Now I'm not sure if this is really it, as her exact words were "I can't see you like this anymore" But it was followed up with I need some time to clear my head, and hopefully I will have a chance during this thanksgiving break (when she will be spending 3 weeks travelling to see her family overseas) I called her again to see if we could have an actual conversation over wine about this, but she refused and instead spoke on the phone. And she mentioned things like "you're so good to me, I feel like I can't reciprocate" and "i need time to think" and "even my friends say that I don't seem like myself around you" and you know, it all sounds like one giant cop-out.

So.....I've been divorced for a while now, and I've seen a ton of women romantically. And its all been good. But J was phenomenal. I could tell that she was more complex than the rest of the pack so I took it slow, and she slowly started to peel back her guard. And I feel like there are so many layers I have not yet discovered, but there was definitely a connection between two people. She and I are definitely not ready to commit to a truly serious relationship, but I feel as if this could be so much more than what it is now.

I'm going to give her some space as she will be leaving town next week for almost a month, but I am actually truly hoping that she comes around when she comes back.


----------



## Gonnabealright

"If you love someone set them free, if they come back it was meant to be" I'm not sure who said that but it deffinately fits your situation. Good luck in your new romanace.


----------



## Jellybeans

nyreisavant said:


> So much so that her parents wont divorce until J and her brother have married. I believe that because of her connection with her mother, she fears my divorced status will make her mother think less of me.


If she refuses to date you based on what her mother thinks, they this isn't the chick for you. Trust me.

Also, those are your thoughts, not hers.



nyreisavant said:


> . And pretty suddenly, she shut down. The calls slowed down, and suddenly her schedule picked up. And then she calls to arrange that break up meeting.
> 
> Now I'm not sure if this is really it, as her exact words were "I can't see you like this anymore" But it was followed up with I need some time to clear my head, and hopefully I will have a chance during this thanksgiving break (when she will be spending 3 weeks travelling to see her family overseas) I called her again to see if we could have an actual conversation over wine about this, but she refused and instead spoke on the phone. And she mentioned things like "you're so good to me, I feel like I can't reciprocate" and "i need time to think" and "even my friends say that I don't seem like myself around you" and you know, *it all sounds like one giant cop-out*.


That's because it is. 

Look, as a woman, I am going to tell you straight up, move on. She is stringing you along with the "I need time" or "I hope I will have time to think about it over break." 

The bottom line is that if she wanted to be with you, she would be.

She said she "can't see you like this?" Like how?
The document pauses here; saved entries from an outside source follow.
(** ** What the handler itself changes *)

Lemma handled_quiet env sid st st' : confined sid st st' -> silent st st' -> handled env sid st st'.
Proof. intros Hc (out & E & [H|(e & _ & [])]). by eapply handled_alone. Qed.
Lemma handled_then env sid a b c : confined sid a b -> silent a b -> handled env sid b c -> handled env sid a c.
Proof.
  intros Hc (o1 & E1 & [H1|(e & _ & [])]). intros [o2 Hc2 E2 H2|e st1 o2 Hc2 Hl E2 H2].
  - apply (handled_alone _ _ _ _ (o1 ++ o2)); [by eapply confined_trans|by rewrite E2, E1, app_assoc|]. unfold runs in *. by rewrite List.filter_app, H1.
  - apply (handled_call _ _ _ _ e st1 (o1 ++ o2)); [by eapply confined_trans|done|by rewrite E2, E1, app_assoc|]. unfold runs in *. by rewrite List.filter_app, H1.
Qed.
Lemma handled_xcall env sid e st : is_run e = true -> handled env sid st (snd (xcall env e st)).
Proof.
  intros He. unfold xcall. destruct (callee env e st) as [o s] eqn:Ec. apply (handled_call _ _ _ _ e st [e]).
  - apply confined_refl.
  - by rewrite Ec.
  - done.
  - unfold runs. cbn. by rewrite He.
Qed.
Lemma handled_after env sid a b c : handled env sid a b -> left_by b c -> silent b c -> handled env sid a c.
Proof.
  intros Hab (Hg & Hr & He) (o2 & E2 & [H2|(e & _ & [])]). destruct Hab as [o1 Hc E1 H1|e st1 o1 Hc (Ig & Ir & Ie) E1 H1].
  - apply (handled_alone _ _ _ _ (o1 ++ o2)); [|by rewrite E2, E1, app_assoc|unfold runs in *; by rewrite List.filter_app, H1].
    eapply confined_trans; [exact Hc|]. apply confined_same; [done|done|]. intros k _ _ _. by rewrite Hg.
  - apply (handled_call _ _ _ _ e st1 (o1 ++ o2)); [done| |by rewrite E2, E1, app_assoc|unfold runs in *; by rewrite List.filter_app, H1, H2].
    split_and!; congruence.
Qed.
Lemma handled_pushd env sid args st : handled env sid st (snd (pushd_builtin env args st)) /\ handled env sid st (snd (popd_builtin env st)).
Proof.
  assert (Hc : forall dir d, handled env sid st (snd (cd env dir (set_dirs d st)))).
  { intros dir d. apply (handled_then _ _ _ (set_dirs d st)); [apply confined_dirs|by apply silent_same|]. by apply handled_xcall. }
  assert (Hprint : forall st1, handled env sid st st1 -> handled env sid st (printDirStack env st1)) by (intros st1 H1; eapply handled_after; [exact H1|done|apply silent_text]).
  assert (Hq : forall d, handled env sid st (set_dirs d st)) by (intros d; apply handled_quiet; [apply confined_dirs|by apply silent_same]).
  split.
  - unfold pushd_builtin. destruct args as [|cmd [|dir rest]];
      try (destruct (dirs_Pop (x_dirs st)) as [prev d]; case_bool_decide; [apply Hq|]; specialize (Hc prev (dirs_Push (v_dir env) d)); destruct (cd env prev _) as [[|e|] st1]; cbn [snd] in *; auto).
    specialize (Hc dir (dirs_Push (v_dir env) (x_dirs st))). destruct (cd env dir _) as [[|e|] st1]; cbn [snd] in *; auto.
  - unfold popd_builtin. destruct (dirs_Pop (x_dirs st)) as [prev d]. case_bool_decide; [apply Hq|]. specialize (Hc prev d).
    destruct (cd env prev _) as [[|e|] st1]; cbn [snd] in *; [|done..]. apply Hprint. eapply handled_after; [exact Hc|done|by apply silent_same].
Qed.
Lemma handled_builtin env sess args st r : builtin env sess args st = Some r -> handled env (gateSessionID sess (x_globals st)) st (snd r).
Proof.
  unfold builtin. set (sid := gateSessionID sess (x_globals st)).
  destruct (bool_decide (name_of args = lit "set")); [intros [= <-]; apply handled_quiet; [by apply confined_set_builtin|apply silent_set_builtin]|].
  destruct (bool_decide (name_of args = lit "alias")); [intros [= <-]; apply handled_quiet; [apply confined_alias|apply silent_alias]|].
  destruct (bool_decide (name_of args = lit "unalias")); [intros [= <-]; apply handled_quiet; [apply confined_alias|apply silent_alias]|].
  destruct (bool_decide (name_of args = lit "type")).
  { intros [= <-]. apply handled_quiet; (destruct args as [|? [|? ?]]; [first [apply confined_refl|by apply silent_same]..|first [apply confined_resolve|apply silent_resolve]]). }
  destruct (bool_decide (name_of args = lit "command")).
  { intros [= <-]. destruct args as [|? [|? [|? ?]]]; try (by apply handled_xcall). case_bool_decide; [|by apply handled_xcall].
    apply handled_quiet; [apply confined_resolve|apply silent_resolve]. }
  destruct (bool_decide (name_of args = lit "time")).
  { intros [= <-]. unfold time_builtin. destruct args as [|? [|b l]]; [apply handled_quiet; [apply confined_refl|by apply silent_same]..|].
    cbn [tail]. rewrite (surjective_pairing (next env (b :: l) st)). cbn [snd]. apply (handled_after _ _ _ (snd (next env (b :: l) st))); [by apply handled_xcall|repeat split|apply silent_text]. }
  destruct (bool_decide (name_of args = lit "read")); [intros [= <-]; apply handled_quiet; [apply confined_read|apply silent_read]|].
  destruct (bool_decide (name_of args = lit "pushd")); [intros [= <-]; apply handled_pushd|].
  destruct (bool_decide (name_of args = lit "popd")); [intros [= <-]; apply (handled_pushd env sid [] st)|].
  destruct (bool_decide (name_of args = lit "dirs")); [intros [= <-]; apply handled_quiet; [apply confined_emit|apply silent_text]|done].
Qed.
Lemma handler_handled env sess args st : handled env (gateSessionID sess (x_globals st)) st (snd (execHandler env sess args st)).
Proof.
  unfold execHandler. destruct args as [|a l]; [by apply handled_xcall|]. set (args := unshadowBuiltinVBin (a :: l)). set (sid := gateSessionID sess (x_globals st)).
  pose proof (confined_set sid args st) as Hs. pose proof (silent_set sid args st) as Hq.
  destruct (applySetAssignment sid args st) as [[r|] st1]; cbn [snd] in *; [by apply handled_quiet|].
  set (st2 := if xtrace_on (x_globals st1) then _ else _).
  assert (H2 : confined sid st st2) by (unfold st2; destruct (xtrace_on _); [eapply confined_trans; [exact Hs|apply confined_emit]|done]).
  assert (Q2 : silent st st2) by (unfold st2; destruct (xtrace_on _); [eapply silent_trans; [exact Hq|apply silent_text]|done]).
  apply (handled_then _ _ _ _ _ H2 Q2). assert (Hsid : gateSessionID sess (x_globals st2) = sid) by (by apply (confined_gate sid)).
  assert (Hdone : forall r : xres, handled env sid st2 (snd (r, st2))) by (intros r; apply handled_quiet; [apply confined_refl|by apply silent_same]).
  destruct (_ && sshRunsInListener args); [by apply handled_xcall|].
  destruct (custom_command (name_of args) (x_globals st2)); [by apply handled_xcall|].
  destruct (builtin env sess args st2) as [r|] eqn:Eb; [apply handled_builtin in Eb; by rewrite Hsid in Eb|].
  case_bool_decide.
  - destruct (refuseInRemoteGateProcess _ _ _ _); [apply Hdone|]. unfold DispatchVBin. destruct (match args with _ :: _ :: _ => _ | _ => false end); [|by apply handled_xcall].
    apply handled_quiet; [apply confined_emit|apply silent_text].
  - destruct (se_Restricted sess && contains _ _); [apply Hdone|]. destruct (se_Restricted sess && _); [apply Hdone|]. by apply handled_xcall.
Qed.

(** The interpreter hands [command] and [exec] their target without a second
    call of the call handler. *)
Definition wrapper (args : list bytes) : bool := is_one_of (name_of args) ["command"; "exec"]%string.


Section composed.
Context {Pt : Patterns} {AG : ApprovalGate}.
(** What the interpreter makes of the words that the call handler lets
    through: the words that it calls the exec handler on, if it does. *)
Context (interp : list bytes -> option (list bytes))
  (interp_plain : forall words given, wrapper words = false -> interp words = Some given -> given = words).


End composed.

(** C23: What the exec handler itself does is confined, whatever the command:
    it changes no session but the one it is gated under, and of that one only
    the environment overlay; the process environment only without a session;
    no reserved global but the options and aliases; and the session id that
    the gate uses stays. It calls at most one binary, custom command, listener
    or next handler, in such a confined state, and leaves the globals, the
    sessions and the process environment exactly as that callee left them. *)
Theorem assignments_confined env sess args st :
  let sid := gateSessionID sess (x_globals st) in let st' := snd (execHandler env sess args st) in
  exists out, x_trace st' = x_trace st ++ out /\
    ((runs out = [] /\ confined sid st st' /\ gateSessionID sess (x_globals st') = sid) \/
     exists e st1, runs out = [e] /\ confined sid st st1 /\ gateSessionID sess (x_globals st1) = sid /\ left_by (snd (callee env e st1)) st').
Proof.
  cbv zeta. destruct (handler_handled env sess args st) as [out Hc E H|e st1 out Hc Hl E H]; exists out; (split; [done|]).
  - left. split_and!; [done|done|]. by eapply confined_gate.
  - right. exists e, st1. split_and!; [done|done| |done..]. by eapply confined_gate.
Qed.

(** The word after a [time] that the interpreter does not take for its
    keyword is run as it stands, in a restricted session too. *)
Theorem time_escapes_restriction env sess words st : words <> [] -> RemoteGateProcess (v_gate env) = false ->
  custom_command (lit "time") (x_globals st) = None ->
  In (ENext words) (x_trace (snd (execHandler env sess (lit "time" :: words) st))).
Proof.
  intros Hne Hr Hc. unfold execHandler. assert (unshadowBuiltinVBin (lit "time" :: words) = lit "time" :: words) as -> by done. cbv zeta.
  destruct words as [|b l]; [done|]. assert (applySetAssignment (gateSessionID sess (x_globals st)) (lit "time" :: b :: l) st = (None, st)) as -> by done.
  rewrite Hr. cbn [andb]. set (st2 := if xtrace_on (x_globals st) then _ else _). assert (x_globals st2 = x_globals st) as -> by (unfold st2; by destruct (xtrace_on _)).
  change (name_of (lit "time" :: b :: l)) with (lit "time"). rewrite Hc.
  assert (builtin env sess (lit "time" :: b :: l) st2 = Some (time_builtin env (lit "time" :: b :: l) st2)) as -> by done.
  cbn [time_builtin tail]. unfold next, xcall. destruct (callee env (ENext (b :: l)) st2) as [o s]. cbn [snd]. unfold text, xemit. cbn [x_trace].
  rewrite !in_app_iff. left. right. by left.
Qed.

(** ** The directory stack *)

Lemma dirs_Pop_Push dir d : ds_stack d <> [] -> dirs_Pop (dirs_Push dir d) = (dir, mkDirs (ds_stack d) (ds_oldpwd (dirs_Push dir d))).
Proof.
  intros Hne. unfold dirs_Pop, dirs_Push. cbn [ds_stack ds_oldpwd]. rewrite zlen_app, last_snoc, length_app. change (zlen [dir]) with 1. change (length [dir]) with 1%nat.
  assert (0 < zlen (ds_stack d)) by (destruct (ds_stack d); [done|unfold zlen; cbn [length]; lia]).
  destruct (zlen (ds_stack d) + 1 <=? 1) eqn:E; [lia|]. cbn [default]. f_equal. f_equal. by replace (length (ds_stack d) + 1 - 1)%nat with (length (ds_stack d)) by lia; rewrite take_app_length.
Qed.

(** The next handler leaves the directory stack of the session alone: only
    the handler of this file holds it. *)
Definition keeps_dirs (env : xenv) : Prop := forall w st, x_dirs (snd (v_next env w st)) = x_dirs st.
Lemma cd_ok env dir st st' : keeps_dirs env -> cd env dir st = (XOk, st') ->
  x_dirs st' = x_dirs st /\ x_trace st' = x_trace st ++ [ENext [lit "cd"; dir]].
Proof.
  intros Hk. unfold cd, next, xcall. cbn [callee]. specialize (Hk [lit "cd"; dir] st). destruct (v_next env _ st) as [[x|] s]; [done|]. by intros [= <-].
Qed.

(** From a stack that is not empty, a pushd and a popd that succeed change to
    the directory and back to the one before, leave the stack as it was and
    record the directory left. *)
Theorem pushd_popd env env' sess cmd cmd' dir rest st st1 st2 :
  keeps_dirs env -> keeps_dirs env' -> cmd = lit "pushd" -> cmd' = lit "popd" -> ds_stack (x_dirs st) <> [] ->
  builtin env sess (cmd :: dir :: rest) st = Some (XOk, st1) -> builtin env' sess [cmd'] st1 = Some (XOk, st2) ->
  ds_stack (x_dirs st2) = ds_stack (x_dirs st) /\ ds_oldpwd (x_dirs st2) = v_dir env' /\
  exists out, x_trace st2 = x_trace st ++ out /\ runs out = [ENext [lit "cd"; dir]; ENext [lit "cd"; v_dir env]].
Proof.
  intros Hk Hk' -> -> Hne. change (builtin env sess (lit "pushd" :: dir :: rest) st) with (Some (pushd_builtin env (lit "pushd" :: dir :: rest) st)).
  change (builtin env' sess [lit "popd"] st1) with (Some (popd_builtin env' st1)). unfold pushd_builtin.
  destruct (cd env dir _) as [[|x|] s1] eqn:E1; [|done..]. apply cd_ok in E1 as [D1 T1]; [|done]. intros [= <-].
  unfold popd_builtin. change (x_dirs (printDirStack env s1)) with (x_dirs s1). rewrite D1. change (x_dirs (set_dirs ?d ?s)) with d.
  rewrite dirs_Pop_Push by done. case_bool_decide as E; [done|].
  destruct (cd env' _ _) as [[|x|] s2] eqn:E2; [|done..]. apply cd_ok in E2 as [D2 T2]; [|done]. intros [= <-].
  unfold printDirStack, text, xemit, set_dirs. cbn [x_dirs SetOldPwd ds_stack ds_oldpwd x_trace].
  split; [by rewrite D2|]. split; [done|]. eexists. split; [rewrite T2; unfold printDirStack, text, xemit, set_dirs; cbn [x_trace]; rewrite T1; cbn [x_trace]; rewrite <- !app_assoc; reflexivity|].
  unfold runs. cbn. done.
Qed.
What does that mean?

I don't really understand why you waited 3 months to tell her you are divorced. That seems extremely bizarre to me unless you'd only hung out a handful of times, 3 or 4 times but it seems like you were hanging consistently.

I wouldn't hold out for her. Or hope. Because again, if she was into you, she would be with you, whether you are divorced or not. And do you really want to be with someone who doesn't accept you as you are? Nope.


----------



## ne9907

Divorce is just a change in our lives, it did not happen because we are defective or a failure.

This woman sounds like she is in deep turmoil, a certain person who values other's opinions more than her own. If this is what you like then go ahead and wait for her.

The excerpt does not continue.